WASHINGTON -- The Family Research Council today criticized a decision by the Obama Administration to require military bases worldwide to carry Levonorgestrel, or 'Plan B.'   

Jeanne Monahan, FRC's Director of the Center for Human Dignity, released the following statement:

"Family Research Council opposes requiring military bases worldwide to carry Levonorgestrel, or 'Plan B,' because the drug can prevent a fertilized embryo from implanting in the uterus and thereby destroy a human life. We can all agree that there is a huge difference between preventing and destroying human life.  And women in uniform deserve to know the truth about their medications.

"In the last year we have witnessed the Obama Administration move from the status quo of abortion as legal and available in health care plans to aggressively promoting U.S. government funded abortions.  In the same way, the fact that Plan B is optional for military facilities is not sufficient for the Obama Administration, so now military facilities will be compelled to carry and disseminate Plan B.  

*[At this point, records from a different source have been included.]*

(** * NEX_SIGHT: the generated-code execution engine

    A shallow embedding of [backend/secure_executor.py] and the properties
    of its only function, [run_generated_code].

    The function calls into its host: the [exec] builtin, [print],
    [io.StringIO], [contextlib.redirect_stdout] and three entry points of
    [matplotlib.pyplot].  The process state these act on is modelled
    explicitly; what the executed code does is a parameter ([host]), so
    every general theorem holds for whatever code the host runs.

    Two more modules of the backend follow the engine: the start-up and
    shutdown hook of [backend/main.py] and the database settings of
    [backend/db/session.py]. *)

From Stdlib Require Import ZArith Ascii String Floats DecimalString.
From stdpp Require Import gmap strings list fin_maps sorting.

Local Open Scope string_scope.

(** ** Python values and exceptions *)

(** The values a context binds in this development.  A DataFrame is
    represented by its column labels, the only part the engine inspects. *)
Inductive value :=
  | VNone
  | VInt (z : Z)
  | VStr (s : string)
  | VModule (name : string)
  | VFrame (columns : list string).
(** The index a record carries. *)
Definition index_is (r : json) (k : nat) : Prop :=
  exists kv, r = JDict kv /\ dict_get (py "index") kv = Some (JInt (Z.of_nat k)).

End PatcherDefs.

Module InjectDefs.
Import PyStr PyStrDefs Json DelNPatched NPatchDefs DelNPatchedDefs.

(** The field [k] of a record; [None] for a value that is not an object
    or has no such field. *)
Definition field (k : str) (r : json) : option json :=
  match r with
  | JDict kv => dict_get k kv
  | _ => None
  end.

(** Both records at position [i] are objects and the code record has an
    index. *)
Definition injectable (code_arr ans_arr0 : list json) (i : nat) : bool :=
  match code_arr !! i, ans_arr0 !! i with
  | Some (JDict code_obj), Some (JDict _) =>
      bool_decide (is_Some (dict_get (py "index") code_obj))
  | _, _ => false
  end.



End InjectDefs.

Module DataDefs.
Import PyStr PyStrDefs Json Regex RegexDefs RunFullPatched RunnerDefs.
Import Aggregate AggregateDefs StatsDefs GetPatchedData Divide NPatchDefs.
Import FullPatchDefs PatcherDefs.

End DataDefs.

Module SplitDefs.
Import PyStr PyStrDefs Json Aggregate AggregateDefs StatsDefs RunnerDefs.
Import Divide.

(** The content of the writer, none when there is no writer. *)
Definition open_chunk (st : split_state) : list json :=
  match writer st with
  | Some w => content w
  | None => []
  end.

(** The size of a full chunk: the chunk size, and 1 when the chunk size
    is not positive. *)
Definition full (chunk_size : Z) : nat := Z.to_nat (Z.max 1 chunk_size).

(** The items written: those before the first item whose writing
    raises. *)
Fixpoint written (items : list ivalue) : list json :=
  match items with
  | [] => []
  | obj :: rest =>
      match write_item obj with
      | Some v => v :: written rest
      | None => []
      end
  end.

(** Every item can be written. *)
Definition all_written (items : list ivalue) : bool :=
  forallb (fun obj => bool_decide (is_Some (write_item obj))) items.

(** A file that holds a full chunk and parses. *)
Definition full_file (chunk_size : Z) (f : chunk_file) : Prop :=
  length (content f) = full chunk_size /\ dangling f = false.

(** The loop invariant, [done] being the items written so far. *)
Definition split_inv (chunk_size : Z) (done : list json) (st : split_state)
  : Prop :=
  concat (content <$> files st) ++ open_chunk st = done
  /\ created st = (length (files st)
                   + if bool_decide (is_Some (writer st)) then 1 else 0)%nat
  /\ Forall (full_file chunk_size) (files st)
  /\ match writer st with
     | Some w => count_in_batch st = Z.of_nat (length (content w))
                 /\ (1 <= length (content w) <= full chunk_size)%nat
                 /\ dangling w = false
                 /\ is_first_in_current_chunk st = false
     | None => files st = []
     end.
(** * Bot-detection pipeline: tiered scoring, text coordination, feature extraction

    A shallow embedding of the decision logic of the repository:

    - [src/src/bot_scorer.py]          : class [BotScorer]
    - [src/src/troll_farm_detector.py] : class [TrollFarmDetector]
    - [src/src/feature_extractor.py]   : class [FeatureExtractor]

    followed by the properties of the specification, one module of
    lemmas per class.

    Numbers.  Python floats are modelled by exact rationals ([Q], compared
    with [==]).  For the scorer this is exact and not an approximation:
    every tier score is a sum of the constants 15, 10, 7.5, 7, 5, 3, 2, so
    a pre-discount total is a whole number of halves and its product with
    0.75 a whole number of eighths ([BotScorerSpec.totals_are_dyadic]),
    which binary floating point represents and computes without rounding.
    The features are decimals of two or three places; a float comparison
    of such a feature with a decimal threshold has the result of the
    comparison of the two decimals.  [round] rounds the exact value, half
    to even.  The share of bots of a group is computed exactly; at the
    default threshold 50 the float computation decides the same.

    Missing values.  A DataFrame cell that can hold the missing marker
    (NaN, None) is a [cell]; every comparison with a missing number is
    false, and the missing marker is truthy, as in Python.

    Libraries.  What the code calls in [datetime], [re] and [str] is
    written out (calendar, pattern scanners, case and character classes);
    [strptime], the TF-IDF similarity matrix and the clock are parameters
    of the extractor. *)

From Stdlib Require Import ZArith QArith Qround Qminmax Qabs Bool List String Ascii.
From Stdlib Require Import DecimalString Permutation Sorted Lia Lqa.
From Stdlib Require OrdersEx.
Import ListNotations.

Open Scope Q_scope.

(** ** DataFrame cells *)

Inductive cell (A : Type) : Type :=
| Present (a : A)
| Missing.

Arguments Present {A} a.
Arguments Missing {A}.

Definition num := cell Q.

(** [x < q], [x <= q], [x > q], [x >= q], [x == q] on a cell that may be NaN. *)
Definition num_lt (x : num) (q : Q) : bool :=
  match x with Present v => negb (Qle_bool q v) | Missing => false end.
Definition num_le (x : num) (q : Q) : bool :=
  match x with Present v => Qle_bool v q | Missing => false end.
Definition num_gt (x : num) (q : Q) : bool :=
  match x with Present v => negb (Qle_bool v q) | Missing => false end.
Definition num_ge (x : num) (q : Q) : bool :=
  match x with Present v => Qle_bool q v | Missing => false end.
Definition num_eq (x : num) (q : Q) : bool :=
  match x with Present v => Qeq_bool v q | Missing => false end.

(** Python truth value of a cell holding a boolean: [bool(float('nan'))] is
    [True]. *)
Definition truthy (x : cell bool) : bool :=
  match x with Present b => b | Missing => true end.

Definition year_is (x : cell Z) (y : Z) : bool :=
  match x with Present v => Z.eqb v y | Missing => false end.

(** A value of the [retweetedTweet] column as [read_csv] delivers it for
    a column that mixes [False] with serialized tweet objects: the
    missing marker, a parsed boolean, or the raw text of the field.  (A
    column of numbers is not a value of this field.) *)
Inductive pyval : Type :=
| PyNull
| PyBool (b : bool)
| PyStr (s : string).

(** ** The feature table row (output of the extractor, input of the scorer) *)

Record FeatureVector : Type := mkFeatureVector {
  username : string;
  user_id : string;
  followersCount : Z;
  friendsCount : Z;
  (* tier 1 *)
  follower_following_ratio : num;
  avg_engagement_per_tweet : num;
  favorites_tweets_ratio : num;
  account_created_date : cell string;
  account_created_year : cell Z;
  account_age_days : cell Z;
  first_tweet_date : cell string;
  created_same_month_as_dataset : cell bool;
  lifetime_tweets_per_day : num;
  (* tier 2 *)
  posting_freq_tweets_per_day : num;
  reply_ratio_pct : num;
  avg_text_similarity_pct : num;
  bot_username_pattern : bool;
  username_ends_with_digits : bool;
  has_default_profile_image : bool;
  topic_concentration_pct : num;
  dominant_keyword : cell string;
  (* tier 3 *)
  avg_hashtags_per_tweet : num;
  has_long_hashtag : bool;
  retweet_ratio_pct : num;
  has_empty_description : bool;
  has_no_location : bool;
  avg_mentions_per_tweet : num;
  is_verified : bool;
  has_blue : bool
}.

(** ** BotScorer *)

Module BotScorer.

(** [username in self.troll_farm_members] *)
Definition in_farm (troll_farm_members : list string) (u : string) : bool :=
  existsb (String.eqb u) troll_farm_members.

Section Scorer.

Variable troll_farm_members : list string.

"Moreover, a requirement to carry this drug would be a violation of the conscience rights of military personnel who have moral objections to providing it, not to mention the majority of American taxpayers supporting military operations.  Taxpayers should not be required to pay for military medical personnel to carry Plan B anywhere in the world.

"Recently the FDA changed its approval of Plan B from a prescription drug to an over-the-counter drug for women ages 17 and up. This change was made despite the fact that Plan B is composed essentially of high doses of regular contraceptive drugs (which still require a doctor's prescription).   However, because extensive testing for those under the age of 17 has not taken place, the drug can only be obtained by prescription for girls 16 and under. Forcing military professionals to carry over-the-counter Plan B will make it more difficult to enforce age requirements for a drug not widely tested on young girls.  

"Finally, the requirement to carry Plan B on military bases doesn't include a parental notification provision in cases in which a minor obtains Plan B by prescription.  This new policy undermines the right of parents to properly care for their daughters' physical well-being.  In a society that requires teachers to send students to the nurse for a band-aid, the Administration's approach on something profoundly more important than a paper cut defies common sense."